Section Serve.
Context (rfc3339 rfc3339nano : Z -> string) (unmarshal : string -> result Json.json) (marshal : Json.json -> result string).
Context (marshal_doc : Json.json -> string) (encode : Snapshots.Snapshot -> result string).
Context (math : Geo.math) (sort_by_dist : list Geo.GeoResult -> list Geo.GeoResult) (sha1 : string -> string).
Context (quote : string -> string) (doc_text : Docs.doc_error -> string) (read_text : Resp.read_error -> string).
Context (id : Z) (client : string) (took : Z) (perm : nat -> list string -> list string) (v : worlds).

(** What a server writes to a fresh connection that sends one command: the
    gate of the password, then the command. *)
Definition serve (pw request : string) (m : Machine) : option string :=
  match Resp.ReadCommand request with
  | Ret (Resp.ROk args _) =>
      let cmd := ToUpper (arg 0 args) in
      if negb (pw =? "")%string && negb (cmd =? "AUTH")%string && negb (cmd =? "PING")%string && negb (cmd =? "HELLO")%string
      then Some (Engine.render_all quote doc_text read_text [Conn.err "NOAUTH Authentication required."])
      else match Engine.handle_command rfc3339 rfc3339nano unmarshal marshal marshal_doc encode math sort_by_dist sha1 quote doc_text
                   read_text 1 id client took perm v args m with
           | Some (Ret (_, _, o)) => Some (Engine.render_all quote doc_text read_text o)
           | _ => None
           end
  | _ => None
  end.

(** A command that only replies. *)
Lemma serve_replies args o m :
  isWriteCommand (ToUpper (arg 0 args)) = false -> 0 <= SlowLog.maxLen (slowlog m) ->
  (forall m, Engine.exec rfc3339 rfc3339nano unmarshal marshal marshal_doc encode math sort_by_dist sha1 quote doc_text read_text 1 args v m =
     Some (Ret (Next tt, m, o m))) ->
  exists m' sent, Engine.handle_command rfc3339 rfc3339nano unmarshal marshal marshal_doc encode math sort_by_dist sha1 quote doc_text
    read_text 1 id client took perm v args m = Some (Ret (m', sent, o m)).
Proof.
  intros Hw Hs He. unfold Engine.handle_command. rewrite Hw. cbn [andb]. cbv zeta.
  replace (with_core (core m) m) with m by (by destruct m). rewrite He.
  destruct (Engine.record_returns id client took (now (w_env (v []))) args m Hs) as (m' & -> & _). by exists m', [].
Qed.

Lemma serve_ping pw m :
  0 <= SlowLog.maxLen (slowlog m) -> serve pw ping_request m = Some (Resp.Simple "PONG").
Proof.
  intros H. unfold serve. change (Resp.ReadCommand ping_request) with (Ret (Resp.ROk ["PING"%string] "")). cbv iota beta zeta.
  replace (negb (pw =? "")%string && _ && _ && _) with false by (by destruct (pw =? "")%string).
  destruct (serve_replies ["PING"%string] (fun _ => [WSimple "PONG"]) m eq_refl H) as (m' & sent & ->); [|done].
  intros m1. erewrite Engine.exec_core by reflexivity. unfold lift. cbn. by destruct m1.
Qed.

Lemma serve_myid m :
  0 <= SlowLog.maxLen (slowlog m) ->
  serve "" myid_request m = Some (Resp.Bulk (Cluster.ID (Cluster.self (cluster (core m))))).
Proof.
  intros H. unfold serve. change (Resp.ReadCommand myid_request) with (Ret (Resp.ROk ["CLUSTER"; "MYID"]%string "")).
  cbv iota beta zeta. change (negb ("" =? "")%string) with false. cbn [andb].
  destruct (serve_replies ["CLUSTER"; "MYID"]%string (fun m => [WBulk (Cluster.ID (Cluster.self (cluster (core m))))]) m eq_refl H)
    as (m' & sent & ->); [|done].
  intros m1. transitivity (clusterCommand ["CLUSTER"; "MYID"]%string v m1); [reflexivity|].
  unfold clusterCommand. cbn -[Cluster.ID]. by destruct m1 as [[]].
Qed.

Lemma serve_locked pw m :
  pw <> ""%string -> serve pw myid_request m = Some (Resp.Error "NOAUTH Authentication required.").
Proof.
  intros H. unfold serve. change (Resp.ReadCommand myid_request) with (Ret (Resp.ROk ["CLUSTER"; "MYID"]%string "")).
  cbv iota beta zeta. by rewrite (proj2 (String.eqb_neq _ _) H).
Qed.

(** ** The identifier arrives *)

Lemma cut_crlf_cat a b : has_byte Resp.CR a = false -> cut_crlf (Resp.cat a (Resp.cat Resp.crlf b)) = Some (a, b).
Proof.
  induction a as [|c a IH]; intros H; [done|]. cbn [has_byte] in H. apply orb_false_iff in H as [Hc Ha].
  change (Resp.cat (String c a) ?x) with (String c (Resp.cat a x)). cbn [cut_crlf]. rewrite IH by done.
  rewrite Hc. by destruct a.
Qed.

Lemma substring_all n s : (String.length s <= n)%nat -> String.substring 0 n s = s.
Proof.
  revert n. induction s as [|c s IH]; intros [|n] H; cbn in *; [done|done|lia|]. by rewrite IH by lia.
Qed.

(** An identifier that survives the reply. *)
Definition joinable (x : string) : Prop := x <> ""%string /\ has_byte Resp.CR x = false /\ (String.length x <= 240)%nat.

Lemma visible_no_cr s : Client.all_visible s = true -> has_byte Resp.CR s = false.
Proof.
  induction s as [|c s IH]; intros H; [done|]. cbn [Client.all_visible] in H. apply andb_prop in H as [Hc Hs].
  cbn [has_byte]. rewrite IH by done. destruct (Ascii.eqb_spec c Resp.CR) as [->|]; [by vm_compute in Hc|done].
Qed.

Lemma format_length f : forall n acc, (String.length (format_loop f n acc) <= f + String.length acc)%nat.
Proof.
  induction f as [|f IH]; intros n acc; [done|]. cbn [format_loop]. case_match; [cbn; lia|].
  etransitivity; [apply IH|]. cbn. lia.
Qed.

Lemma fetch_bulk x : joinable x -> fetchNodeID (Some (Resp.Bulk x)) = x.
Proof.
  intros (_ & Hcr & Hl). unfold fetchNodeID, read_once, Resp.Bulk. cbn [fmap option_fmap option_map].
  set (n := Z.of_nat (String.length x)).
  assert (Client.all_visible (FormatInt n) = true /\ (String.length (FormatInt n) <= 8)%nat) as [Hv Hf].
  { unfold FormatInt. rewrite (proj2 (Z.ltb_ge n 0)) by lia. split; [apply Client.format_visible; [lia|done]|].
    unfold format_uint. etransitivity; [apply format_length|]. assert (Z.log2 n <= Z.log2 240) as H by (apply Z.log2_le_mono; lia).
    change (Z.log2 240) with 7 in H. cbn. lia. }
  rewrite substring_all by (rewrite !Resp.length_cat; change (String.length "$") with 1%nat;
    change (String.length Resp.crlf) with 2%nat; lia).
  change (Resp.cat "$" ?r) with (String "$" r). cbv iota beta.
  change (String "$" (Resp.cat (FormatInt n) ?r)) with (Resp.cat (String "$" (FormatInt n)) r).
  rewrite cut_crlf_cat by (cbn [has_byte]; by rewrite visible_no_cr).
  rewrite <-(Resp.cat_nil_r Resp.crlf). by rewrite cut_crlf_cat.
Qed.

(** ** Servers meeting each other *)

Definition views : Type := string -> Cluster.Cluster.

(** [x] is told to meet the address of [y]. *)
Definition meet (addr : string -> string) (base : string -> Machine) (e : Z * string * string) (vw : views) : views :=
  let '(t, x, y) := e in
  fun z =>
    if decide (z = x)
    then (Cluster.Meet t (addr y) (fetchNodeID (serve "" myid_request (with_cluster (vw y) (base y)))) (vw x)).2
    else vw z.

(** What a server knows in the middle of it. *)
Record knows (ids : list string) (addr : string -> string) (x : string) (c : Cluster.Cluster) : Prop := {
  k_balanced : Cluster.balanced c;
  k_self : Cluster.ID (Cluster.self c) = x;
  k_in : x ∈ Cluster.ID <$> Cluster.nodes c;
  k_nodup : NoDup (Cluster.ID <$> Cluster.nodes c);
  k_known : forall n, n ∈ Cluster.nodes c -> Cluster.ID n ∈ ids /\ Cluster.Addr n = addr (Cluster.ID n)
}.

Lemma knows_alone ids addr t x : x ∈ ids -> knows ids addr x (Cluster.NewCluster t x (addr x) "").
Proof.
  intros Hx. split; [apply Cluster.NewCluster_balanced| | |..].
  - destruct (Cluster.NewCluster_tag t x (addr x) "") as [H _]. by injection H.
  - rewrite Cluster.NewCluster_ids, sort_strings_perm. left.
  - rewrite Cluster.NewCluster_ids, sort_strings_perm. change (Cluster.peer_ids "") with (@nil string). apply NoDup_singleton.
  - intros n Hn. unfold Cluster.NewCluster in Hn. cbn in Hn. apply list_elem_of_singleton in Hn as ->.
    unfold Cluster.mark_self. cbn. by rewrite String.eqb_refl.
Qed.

+ + + +

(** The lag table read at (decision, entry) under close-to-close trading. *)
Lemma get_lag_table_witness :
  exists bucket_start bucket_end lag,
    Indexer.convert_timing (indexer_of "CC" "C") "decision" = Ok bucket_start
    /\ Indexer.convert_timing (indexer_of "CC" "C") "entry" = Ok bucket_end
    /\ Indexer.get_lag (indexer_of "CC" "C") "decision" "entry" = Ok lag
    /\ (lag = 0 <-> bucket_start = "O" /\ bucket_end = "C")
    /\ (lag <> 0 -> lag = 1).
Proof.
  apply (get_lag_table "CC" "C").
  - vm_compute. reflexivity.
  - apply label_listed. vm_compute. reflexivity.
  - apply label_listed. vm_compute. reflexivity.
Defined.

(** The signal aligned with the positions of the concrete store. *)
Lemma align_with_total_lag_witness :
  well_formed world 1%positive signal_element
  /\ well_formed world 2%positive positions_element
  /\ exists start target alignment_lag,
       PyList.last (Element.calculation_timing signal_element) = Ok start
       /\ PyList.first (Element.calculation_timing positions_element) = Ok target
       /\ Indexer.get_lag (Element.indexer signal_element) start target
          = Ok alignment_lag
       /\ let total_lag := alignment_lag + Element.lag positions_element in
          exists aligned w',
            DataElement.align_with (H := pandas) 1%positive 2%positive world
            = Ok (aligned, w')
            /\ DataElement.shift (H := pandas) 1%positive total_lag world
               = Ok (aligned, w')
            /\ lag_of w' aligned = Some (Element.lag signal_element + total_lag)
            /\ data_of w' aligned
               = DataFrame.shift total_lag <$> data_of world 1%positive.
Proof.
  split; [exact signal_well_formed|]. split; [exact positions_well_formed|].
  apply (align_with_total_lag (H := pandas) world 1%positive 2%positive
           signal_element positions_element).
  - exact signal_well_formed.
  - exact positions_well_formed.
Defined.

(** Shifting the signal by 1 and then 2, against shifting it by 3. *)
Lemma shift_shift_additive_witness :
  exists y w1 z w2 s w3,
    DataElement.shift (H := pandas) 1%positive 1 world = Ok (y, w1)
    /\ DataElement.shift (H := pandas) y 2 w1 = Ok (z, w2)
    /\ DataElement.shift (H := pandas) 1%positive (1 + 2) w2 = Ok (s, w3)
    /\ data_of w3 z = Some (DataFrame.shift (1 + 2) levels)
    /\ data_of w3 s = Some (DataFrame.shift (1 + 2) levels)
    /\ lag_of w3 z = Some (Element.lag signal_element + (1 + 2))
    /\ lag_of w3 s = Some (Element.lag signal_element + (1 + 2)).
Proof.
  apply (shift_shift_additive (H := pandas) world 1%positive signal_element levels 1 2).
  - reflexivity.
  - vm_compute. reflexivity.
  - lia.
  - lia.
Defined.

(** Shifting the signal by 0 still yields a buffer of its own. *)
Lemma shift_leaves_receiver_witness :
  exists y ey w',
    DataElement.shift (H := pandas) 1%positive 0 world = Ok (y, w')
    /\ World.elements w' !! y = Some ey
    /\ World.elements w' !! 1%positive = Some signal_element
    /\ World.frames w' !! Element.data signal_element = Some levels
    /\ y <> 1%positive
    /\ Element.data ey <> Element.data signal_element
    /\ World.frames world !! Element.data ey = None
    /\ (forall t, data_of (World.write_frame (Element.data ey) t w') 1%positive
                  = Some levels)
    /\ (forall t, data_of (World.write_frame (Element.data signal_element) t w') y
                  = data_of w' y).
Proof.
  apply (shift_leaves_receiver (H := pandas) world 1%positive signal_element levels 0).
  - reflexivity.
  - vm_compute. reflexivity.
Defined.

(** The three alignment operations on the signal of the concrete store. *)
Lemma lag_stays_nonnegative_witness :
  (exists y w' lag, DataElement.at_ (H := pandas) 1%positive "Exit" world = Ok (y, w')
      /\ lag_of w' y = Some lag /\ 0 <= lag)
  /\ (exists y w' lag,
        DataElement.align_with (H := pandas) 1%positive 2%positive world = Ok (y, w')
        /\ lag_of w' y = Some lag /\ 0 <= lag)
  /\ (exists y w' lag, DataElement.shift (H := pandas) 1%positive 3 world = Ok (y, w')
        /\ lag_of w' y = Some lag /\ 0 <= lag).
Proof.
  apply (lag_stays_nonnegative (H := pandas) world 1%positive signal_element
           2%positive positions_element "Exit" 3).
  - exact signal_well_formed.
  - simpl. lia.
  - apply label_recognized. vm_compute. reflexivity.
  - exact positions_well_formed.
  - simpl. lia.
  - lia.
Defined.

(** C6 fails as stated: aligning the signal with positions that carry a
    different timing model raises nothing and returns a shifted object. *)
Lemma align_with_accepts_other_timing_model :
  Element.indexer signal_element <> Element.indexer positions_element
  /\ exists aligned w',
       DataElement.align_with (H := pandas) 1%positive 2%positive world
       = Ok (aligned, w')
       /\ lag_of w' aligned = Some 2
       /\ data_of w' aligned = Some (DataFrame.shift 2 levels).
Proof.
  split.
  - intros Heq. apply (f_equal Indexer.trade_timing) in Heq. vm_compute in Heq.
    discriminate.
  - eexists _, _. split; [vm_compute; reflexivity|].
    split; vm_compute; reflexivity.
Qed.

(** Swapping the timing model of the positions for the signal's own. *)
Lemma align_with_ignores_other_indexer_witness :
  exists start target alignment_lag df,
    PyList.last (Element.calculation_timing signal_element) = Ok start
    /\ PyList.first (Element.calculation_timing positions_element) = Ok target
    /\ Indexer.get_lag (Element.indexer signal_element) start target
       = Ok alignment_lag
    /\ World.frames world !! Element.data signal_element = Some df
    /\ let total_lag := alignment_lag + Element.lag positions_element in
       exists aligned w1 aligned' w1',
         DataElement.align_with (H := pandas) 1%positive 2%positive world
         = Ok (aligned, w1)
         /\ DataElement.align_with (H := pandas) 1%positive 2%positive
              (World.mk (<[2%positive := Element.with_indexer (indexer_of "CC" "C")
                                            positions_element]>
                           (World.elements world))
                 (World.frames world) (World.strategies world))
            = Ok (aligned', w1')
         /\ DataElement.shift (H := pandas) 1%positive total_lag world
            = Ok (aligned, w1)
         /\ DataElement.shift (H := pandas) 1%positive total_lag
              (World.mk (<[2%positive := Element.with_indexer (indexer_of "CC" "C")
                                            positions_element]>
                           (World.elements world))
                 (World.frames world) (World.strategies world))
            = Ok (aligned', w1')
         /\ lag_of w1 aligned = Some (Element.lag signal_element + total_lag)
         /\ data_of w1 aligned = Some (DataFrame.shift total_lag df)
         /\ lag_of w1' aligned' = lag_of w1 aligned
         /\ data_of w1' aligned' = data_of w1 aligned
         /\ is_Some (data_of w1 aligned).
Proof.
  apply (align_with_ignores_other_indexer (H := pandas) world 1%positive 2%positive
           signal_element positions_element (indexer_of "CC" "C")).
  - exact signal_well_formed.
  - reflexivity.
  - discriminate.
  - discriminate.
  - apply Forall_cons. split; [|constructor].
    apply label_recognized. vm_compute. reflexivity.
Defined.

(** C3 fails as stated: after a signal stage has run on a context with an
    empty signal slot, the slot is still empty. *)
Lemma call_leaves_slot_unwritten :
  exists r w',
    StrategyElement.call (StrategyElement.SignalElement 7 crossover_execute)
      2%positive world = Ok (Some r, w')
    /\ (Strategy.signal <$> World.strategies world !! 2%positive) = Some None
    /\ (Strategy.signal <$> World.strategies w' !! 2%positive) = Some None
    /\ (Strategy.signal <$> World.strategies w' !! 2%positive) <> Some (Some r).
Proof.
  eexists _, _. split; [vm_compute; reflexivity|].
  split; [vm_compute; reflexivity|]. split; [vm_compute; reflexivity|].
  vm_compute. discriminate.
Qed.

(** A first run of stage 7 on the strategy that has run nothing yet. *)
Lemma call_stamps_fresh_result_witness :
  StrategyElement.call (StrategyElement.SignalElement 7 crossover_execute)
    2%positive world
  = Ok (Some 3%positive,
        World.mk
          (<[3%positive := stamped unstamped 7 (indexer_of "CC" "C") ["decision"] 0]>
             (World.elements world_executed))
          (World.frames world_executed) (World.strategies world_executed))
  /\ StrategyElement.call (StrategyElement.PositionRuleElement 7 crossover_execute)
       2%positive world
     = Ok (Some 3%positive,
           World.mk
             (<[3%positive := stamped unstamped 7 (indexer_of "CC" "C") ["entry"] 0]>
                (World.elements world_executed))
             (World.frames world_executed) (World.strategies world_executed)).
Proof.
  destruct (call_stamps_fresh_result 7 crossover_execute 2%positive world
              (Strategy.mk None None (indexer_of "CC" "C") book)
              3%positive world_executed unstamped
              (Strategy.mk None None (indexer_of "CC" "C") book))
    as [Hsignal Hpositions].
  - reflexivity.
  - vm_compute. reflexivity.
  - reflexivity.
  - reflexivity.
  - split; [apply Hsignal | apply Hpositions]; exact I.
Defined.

+ + + +

- _TASK GOAL_: The lines above starting at the one that contains "split; [exact signal_well_formed|]." and ending at the one that contains "signal_element) t w') y" must be transcribed exactly, and no other lines may appear.

- _ANSWER SECTION_:
  split; [exact signal_well_formed|]. split; [exact positions_well_formed|].
  apply (align_with_total_lag (H := pandas) world 1%positive 2%positive
           signal_element positions_element).
  - exact signal_well_formed.
  - exact positions_well_formed.
Defined.

(** Shifting the signal by 1 and then 2, against shifting it by 3. *)
Lemma shift_shift_additive_witness :
  exists y w1 z w2 s w3,
    DataElement.shift (H := pandas) 1%positive 1 world = Ok (y, w1)
    /\ DataElement.shift (H := pandas) y 2 w1 = Ok (z, w2)
    /\ DataElement.shift (H := pandas) 1%positive (1 + 2) w2 = Ok (s, w3)
    /\ data_of w3 z = Some (DataFrame.shift (1 + 2) levels)
    /\ data_of w3 s = Some (DataFrame.shift (1 + 2) levels)
    /\ lag_of w3 z = Some (Element.lag signal_element + (1 + 2))
    /\ lag_of w3 s = Some (Element.lag signal_element + (1 + 2)).
Proof.
  apply (shift_shift_additive (H := pandas) world 1%positive signal_element levels 1 2).
  - reflexivity.
  - vm_compute. reflexivity.
  - lia.
  - lia.
Defined.

(** Shifting the signal by 0 still yields a buffer of its own. *)
Lemma shift_leaves_receiver_witness :
  exists y ey w',
    DataElement.shift (H := pandas) 1%positive 0 world = Ok (y, w')
    /\ World.elements w' !! y = Some ey
    /\ World.elements w' !! 1%positive = Some signal_element
    /\ World.frames w' !! Element.data signal_element = Some levels
    /\ y <> 1%positive
    /\ Element.data ey <> Element.data signal_element
    /\ World.frames world !! Element.data ey = None
    /\ (forall t, data_of (World.write_frame (Element.data ey) t w') 1%positive
                  = Some levels)
    /\ (forall t, data_of (World.write_frame (Element.data signal_element) t w') y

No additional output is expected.